__Task prompt__:
Take the entries below and print, exactly, the stretch from the line containing "Local Close Scope N_scope." through the line containing "the reason is", both included.

================================

(** * The site verifier of [comprehensive-test.js]

    A shallow embedding of the smoke-test harness: [makeRequest],
    [checkContent], [runTest], [runAllTests] and the preflight at the end of
    the script, together with the parts of the JavaScript platform the
    harness calls ([RegExp], [JSON.parse], [hasOwnProperty],
    [String.prototype.includes], [Math.round]).

    Strings.  A JavaScript string is a sequence of 16-bit code units.  Bodies,
    tokens and patterns are modelled as [string]s whose characters are the
    code units 0..255; code units denoted by pattern or JSON escapes
    ([\uXXXX]) are numbers of type [N].  String literals of the source are
    kept verbatim. *)

From Stdlib Require Import String Ascii List Bool Arith NArith ZArith Lia.
From Stdlib Require Import SpecFloat DecimalString Permutation.
From Stdlib Require Import Reals Lra.
Import ListNotations.

Local Open Scope string_scope.
Local Open Scope list_scope.
Local Open Scope nat_scope.

(** ** Characters used by the source that a Rocq literal cannot hold *)

Definition DQ : string := String "034" EmptyString.
Definition LF : string := String "010" EmptyString.

(** ** JavaScript strings *)

Module JSString.

Definition code (c : ascii) : N := N_of_ascii c.

Definition chars (s : string) : list ascii := list_ascii_of_string s.

Definition units (s : string) : list N := map code (chars s).

Fixpoint startsWith (s prefix : list ascii) {struct prefix} : bool :=
  match prefix, s with
  | [], _ => true
  | p :: prefix', c :: s' => Ascii.eqb p c && startsWith s' prefix'
  | _ :: _, [] => false
  end.

(** [String.prototype.includes]: an exact, case-sensitive substring search. *)
Fixpoint includes_chars (s sub : list ascii) : bool :=
  startsWith s sub ||
  match s with
  | [] => false
  | _ :: s' => includes_chars s' sub
  end.

Definition includes (s sub : string) : bool :=
  includes_chars (chars s) (chars sub).

(** Template-literal conversion of a non-negative integer. *)
Definition ofNat (n : nat) : string := NilZero.string_of_uint (Nat.to_uint n).

End JSString.

(** ** Regular expressions

    [new RegExp(pattern, 'i')] followed by [test] or [String.prototype.match],
    as in ECMAScript 2017, section 21.2, with the web-compatibility grammar of
    Annex B.1.4 and without the [u] flag.  Group forms introduced by later
    editions ([(?<name>...)], [(?<=...)]) are rejected as they are there. *)

Module RegExp.

Import JSString.

(** *** Case folding

    [Canonicalize] of 21.2.2.8.2 with [IgnoreCase] set: the upper case of a
    code unit, unless that is not a single code unit or would map a
    non-ASCII code unit to an ASCII one.  The table is exact for the code
    units 0..255 and for the three code units above them whose canonical
    form meets that of an 8-bit code unit (U+0178, U+039C, U+03BC); every
    other code unit is left alone, which the matcher cannot observe because
    it only ever compares against code units of the 8-bit input. *)
Local Open Scope N_scope.

Definition Canonicalize (ch : N) : N :=
  if (97 <=? ch) && (ch <=? 122) then ch - 32
  else if ch =? 181 then 924
  else if ch =? 247 then ch
  else if (224 <=? ch) && (ch <=? 254) then ch - 32
  else if ch =? 255 then 376
  else if ch =? 956 then 924
  else ch.

(** The code units that can share a canonical form with an input code unit. *)
Definition universe : list N :=
  map N.of_nat (seq 0%nat 256%nat) ++ [376; 924; 956].

(** *** Syntax trees *)

Inductive ClassAtom : Type :=
| AChar (ch : N)
| ARange (lo hi : N)
| ADot
| ADigit (complement : bool)
| ASpace (complement : bool)
| AWord (complement : bool).

Definition CharSet := list ClassAtom.

Inductive Regex : Type :=
| Empty
| Char (A : CharSet) (invert : bool)
| Seq (r1 r2 : Regex)
| Alt (r1 r2 : Regex)
| Quant (r : Regex) (min : nat) (max : option nat) (greedy : bool)
| Group (n : nat) (r : Regex)
| Backref (n : nat)
| AssertStart
| AssertEnd
| WordBoundary (negated : bool)
| Lookahead (negated : bool) (r : Regex).

(** *** Character sets *)

Definition isLineTerminator (ch : N) : bool :=
  (ch =? 10) || (ch =? 13) || (ch =? 8232) || (ch =? 8233).

Definition isDigit (ch : N) : bool := (48 <=? ch) && (ch <=? 57).

Definition isWhiteSpace (ch : N) : bool :=
  (ch =? 9) || (ch =? 11) || (ch =? 12) || (ch =? 32) || (ch =? 160)
  || (ch =? 5760) || ((8192 <=? ch) && (ch <=? 8202))
  || (ch =? 8239) || (ch =? 8287) || (ch =? 12288) || (ch =? 65279)
  || isLineTerminator ch.

Definition isWordChar (ch : N) : bool :=
  ((97 <=? ch) && (ch <=? 122)) || ((65 <=? ch) && (ch <=? 90))
  || isDigit ch || (ch =? 95).

Definition atomHas (a : ClassAtom) (ch : N) : bool :=
  match a with
  | AChar c => ch =? c
  | ARange lo hi => (lo <=? ch) && (ch <=? hi)
  | ADot => negb (isLineTerminator ch)
  | ADigit compl => xorb (isDigit ch) compl
  | ASpace compl => xorb (isWhiteSpace ch) compl
  | AWord compl => xorb (isWordChar ch) compl
  end.

Definition setHas (A : CharSet) (ch : N) : bool :=
  existsb (fun a => atomHas a ch) A.

(** [CharacterSetMatcher], the test on one input character: is there a
    member of [A] with the canonical form of [c]? *)
Definition CharSetMatches (A : CharSet) (c : ascii) : bool :=
  existsb (fun a => setHas A a && (Canonicalize a =? Canonicalize (code c)))
          universe.

Local Close Scope N_scope.
Local Open Scope nat_scope.

(** *** The pattern parser

    [Pattern] of 21.2.1 as a recursive descent over the code units of the
    pattern.  A pattern that is not in the grammar raises a [SyntaxError];
    the reason is the text V8 puts in the message. *)

Inductive Parsed (A : Type) : Type :=
| Ok (a : A)
| SyntaxError (reason : string).
Arguments Ok {A} a.
Arguments SyntaxError {A} reason.

Definition bindParsed {A B} (p : Parsed A) (f : A -> Parsed B) : Parsed B :=
  match p with
  | Ok a => f a
  | SyntaxError e => SyntaxError e
  end.

Local Notation "x <- p ;; q" := (bindParsed p (fun x => q))
  (at level 61, p at next level, right associativity).
Local Notation "' pat <- p ;; q" := (bindParsed p (fun x => match x with pat => q end))
  (at level 61, pat pattern, p at next level, right associativity).

Definition lit (c : ascii) : Regex := Char [AChar (code c)] false.

Definition decimalValue (c : ascii) : option nat :=
  let n := nat_of_ascii c in
  if (48 <=? n) && (n <=? 57) then Some (n - 48) else None.

Definition octalValue (c : ascii) : option nat :=
  let n := nat_of_ascii c in
  if (48 <=? n) && (n <=? 55) then Some (n - 48) else None.

Definition hexValue (c : ascii) : option nat :=
  let n := nat_of_ascii c in
  if (48 <=? n) && (n <=? 57) then Some (n - 48)
  else if (65 <=? n) && (n <=? 70) then Some (n - 55)
  else if (97 <=? n) && (n <=? 102) then Some (n - 87)
  else None.

Definition isAsciiLetter (c : ascii) : bool :=
  let n := nat_of_ascii c in
  ((65 <=? n) && (n <=? 90)) || ((97 <=? n) && (n <=? 122)).

(** [DecimalDigits]: the longest run of digits, with its value. *)
Fixpoint decimalDigits (acc : nat) (inp : list ascii) : nat * list ascii :=
  match inp with
  | c :: rest =>
      match decimalValue c with
      | Some d => decimalDigits (10 * acc + d) rest
      | None => (acc, inp)
      end
  | [] => (acc, inp)
  end.

Definition startsWithDigit (inp : list ascii) : bool :=
  match inp with
  | c :: _ => match decimalValue c with Some _ => true | None => false end
  | [] => false
  end.

(** The text after an opening brace, when it completes a braced quantifier
    [{n}], [{n,}] or [{n,m}]. *)
Definition bracedQuantifier (inp : list ascii)
  : option (nat * option nat * list ascii) :=
  if startsWithDigit inp then
    let (n, rest) := decimalDigits 0 inp in
    match rest with
    | "}"%char :: rest' => Some (n, Some n, rest')
    | ","%char :: "}"%char :: rest' => Some (n, None, rest')
    | ","%char :: rest' =>
        if startsWithDigit rest' then
          let (m, rest'') := decimalDigits 0 rest' in
          match rest'' with
          | "}"%char :: rest3 => Some (n, Some m, rest3)
          | _ => None
          end
        else None
    | _ => None
    end
  else None.

Definition lazySuffix (inp : list ascii) : bool * list ascii :=
  match inp with
  | "?"%char :: rest => (false, rest)
  | _ => (true, inp)
  end.

(** [Quantifier], when one follows: the bounds, greediness and the rest. *)
Definition quantifier (inp : list ascii)
  : Parsed (option (nat * option nat * bool) * list ascii) :=
  let finish min max rest :=
    let (greedy, rest') := lazySuffix rest in
    Ok (Some (min, max, greedy), rest') in
  match inp with
  | "*"%char :: rest => finish 0 None rest
  | "+"%char :: rest => finish 1 None rest
  | "?"%char :: rest => finish 0 (Some 1) rest
  | "{"%char :: rest =>
      match bracedQuantifier rest with
      | Some (n, Some m, rest') =>
          if m <? n then SyntaxError "numbers out of order in {} quantifier"
          else finish n (Some m) rest'
      | Some (n, None, rest') => finish n None rest'
      | None => Ok (None, inp)
      end
  | _ => Ok (None, inp)
  end.

Definition quantified (r : Regex) (inp : list ascii)
  : Parsed (Regex * list ascii) :=
  ' (q, rest) <- quantifier inp ;;
  match q with
  | Some (min, max, greedy) => Ok (Quant r min max greedy, rest)
  | None => Ok (r, rest)
  end.

(** [LegacyOctalEscapeSequence] of B.1.2, the first digit already read. *)
Definition legacyOctal (d1 : nat) (inp : list ascii) : nat * list ascii :=
  match inp with
  | c2 :: rest2 =>
      match octalValue c2 with
      | Some d2 =>
          if d1 <=? 3 then
            match rest2 with
            | c3 :: rest3 =>
                match octalValue c3 with
                | Some d3 => (64 * d1 + 8 * d2 + d3, rest3)
                | None => (8 * d1 + d2, rest2)
                end
            | [] => (8 * d1 + d2, rest2)
            end
          else (8 * d1 + d2, rest2)
      | None => (d1, inp)
      end
  | [] => (d1, inp)
  end.

(** [CharacterEscape] shared by atoms and class atoms: the code unit denoted
    by the text after the backslash.  [letters] says which characters may
    follow [\c]. *)
Definition characterEscape (controlLetter : ascii -> bool)
           (c : ascii) (rest : list ascii) : N * list ascii :=
  match c with
  | "f"%char => (12%N, rest)
  | "n"%char => (10%N, rest)
  | "r"%char => (13%N, rest)
  | "t"%char => (9%N, rest)
  | "v"%char => (11%N, rest)
  | "c"%char =>
      match rest with
      | l :: rest' =>
          if controlLetter l then (N.of_nat (nat_of_ascii l mod 32), rest')
          else (92%N, c :: rest)
      | [] => (92%N, c :: rest)
      end
  | "x"%char =>
      match rest with
      | h1 :: h2 :: rest' =>
          match hexValue h1, hexValue h2 with
          | Some a, Some b => (N.of_nat (16 * a + b), rest')
          | _, _ => (code c, rest)
          end
      | _ => (code c, rest)
      end
  | "u"%char =>
      match rest with
      | h1 :: h2 :: h3 :: h4 :: rest' =>
          match hexValue h1, hexValue h2, hexValue h3, hexValue h4 with
          | Some a, Some b, Some d, Some e =>
              (N.of_nat (4096 * a + 256 * b + 16 * d + e), rest')
          | _, _, _, _ => (code c, rest)
          end
      | _ => (code c, rest)
      end
  | _ =>
      match octalValue c with
      | Some d1 => let (v, rest') := legacyOctal d1 rest in (N.of_nat v, rest')
      | None => (code c, rest)
      end
  end.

================================

__Exercise solution__:
Local Close Scope N_scope.
Local Open Scope nat_scope.

(** *** The pattern parser

    [Pattern] of 21.2.1 as a recursive descent over the code units of the
    pattern.  A pattern that is not in the grammar raises a [SyntaxError];
    the reason is the text V8 puts in the message. *)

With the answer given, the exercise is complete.